■ Dataset records ■
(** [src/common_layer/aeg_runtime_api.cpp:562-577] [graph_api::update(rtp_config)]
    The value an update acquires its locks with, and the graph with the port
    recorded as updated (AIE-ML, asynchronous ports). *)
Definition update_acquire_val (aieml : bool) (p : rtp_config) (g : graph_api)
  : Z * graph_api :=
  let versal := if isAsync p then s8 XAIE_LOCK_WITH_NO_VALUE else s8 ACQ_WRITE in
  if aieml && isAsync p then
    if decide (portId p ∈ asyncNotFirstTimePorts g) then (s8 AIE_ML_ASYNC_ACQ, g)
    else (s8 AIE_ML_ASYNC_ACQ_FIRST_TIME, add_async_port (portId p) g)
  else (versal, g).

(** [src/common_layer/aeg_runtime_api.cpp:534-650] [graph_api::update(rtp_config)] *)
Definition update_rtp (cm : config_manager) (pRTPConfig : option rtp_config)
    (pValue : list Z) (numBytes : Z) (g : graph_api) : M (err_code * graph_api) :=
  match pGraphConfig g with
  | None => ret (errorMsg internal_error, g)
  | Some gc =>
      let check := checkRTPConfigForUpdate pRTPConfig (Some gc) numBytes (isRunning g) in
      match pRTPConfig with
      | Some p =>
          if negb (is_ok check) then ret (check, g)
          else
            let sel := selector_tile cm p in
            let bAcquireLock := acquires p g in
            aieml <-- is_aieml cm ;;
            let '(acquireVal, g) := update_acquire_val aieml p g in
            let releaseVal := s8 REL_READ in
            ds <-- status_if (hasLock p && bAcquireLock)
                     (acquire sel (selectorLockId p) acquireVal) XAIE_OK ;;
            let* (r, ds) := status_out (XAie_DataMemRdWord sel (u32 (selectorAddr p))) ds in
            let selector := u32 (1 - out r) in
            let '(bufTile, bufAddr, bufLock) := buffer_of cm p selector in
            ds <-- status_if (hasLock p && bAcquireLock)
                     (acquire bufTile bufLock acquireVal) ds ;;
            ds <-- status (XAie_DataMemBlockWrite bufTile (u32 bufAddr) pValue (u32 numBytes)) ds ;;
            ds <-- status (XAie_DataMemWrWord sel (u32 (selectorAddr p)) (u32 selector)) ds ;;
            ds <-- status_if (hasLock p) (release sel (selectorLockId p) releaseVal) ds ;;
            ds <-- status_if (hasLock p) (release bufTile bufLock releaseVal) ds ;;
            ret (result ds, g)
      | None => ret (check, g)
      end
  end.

■ EXERCISE DESCRIPTION ■
Set down the data exactly.

■ RESULT OF THIS EXERCISE ■
(** [src/common_layer/aeg_runtime_api.cpp:562-577] [graph_api::update(rtp_config)]
    The value an update acquires its locks with, and the graph with the port
    recorded as updated (AIE-ML, asynchronous ports). *)
Definition update_acquire_val (aieml : bool) (p : rtp_config) (g : graph_api)
  : Z * graph_api :=
  let versal := if isAsync p then s8 XAIE_LOCK_WITH_NO_VALUE else s8 ACQ_WRITE in
  if aieml && isAsync p then
    if decide (portId p ∈ asyncNotFirstTimePorts g) then (s8 AIE_ML_ASYNC_ACQ, g)
    else (s8 AIE_ML_ASYNC_ACQ_FIRST_TIME, add_async_port (portId p) g)
  else (versal, g).

(** [src/common_layer/aeg_runtime_api.cpp:534-650] [graph_api::update(rtp_config)] *)
Definition update_rtp (cm : config_manager) (pRTPConfig : option rtp_config)
    (pValue : list Z) (numBytes : Z) (g : graph_api) : M (err_code * graph_api) :=
  match pGraphConfig g with
  | None => ret (errorMsg internal_error, g)
  | Some gc =>
      let check := checkRTPConfigForUpdate pRTPConfig (Some gc) numBytes (isRunning g) in
      match pRTPConfig with
      | Some p =>
          if negb (is_ok check) then ret (check, g)
          else
            let sel := selector_tile cm p in
            let bAcquireLock := acquires p g in
            aieml <-- is_aieml cm ;;
            let '(acquireVal, g) := update_acquire_val aieml p g in
            let releaseVal := s8 REL_READ in
            ds <-- status_if (hasLock p && bAcquireLock)
                     (acquire sel (selectorLockId p) acquireVal) XAIE_OK ;;
            let* (r, ds) := status_out (XAie_DataMemRdWord sel (u32 (selectorAddr p))) ds in
            let selector := u32 (1 - out r) in
            let '(bufTile, bufAddr, bufLock) := buffer_of cm p selector in
            ds <-- status_if (hasLock p && bAcquireLock)
                     (acquire bufTile bufLock acquireVal) ds ;;
            ds <-- status (XAie_DataMemBlockWrite bufTile (u32 bufAddr) pValue (u32 numBytes)) ds ;;
            ds <-- status (XAie_DataMemWrWord sel (u32 (selectorAddr p)) (u32 selector)) ds ;;
            ds <-- status_if (hasLock p) (release sel (selectorLockId p) releaseVal) ds ;;
            ds <-- status_if (hasLock p) (release bufTile bufLock releaseVal) ds ;;
            ret (result ds, g)
      | None => ret (check, g)
      end
  end.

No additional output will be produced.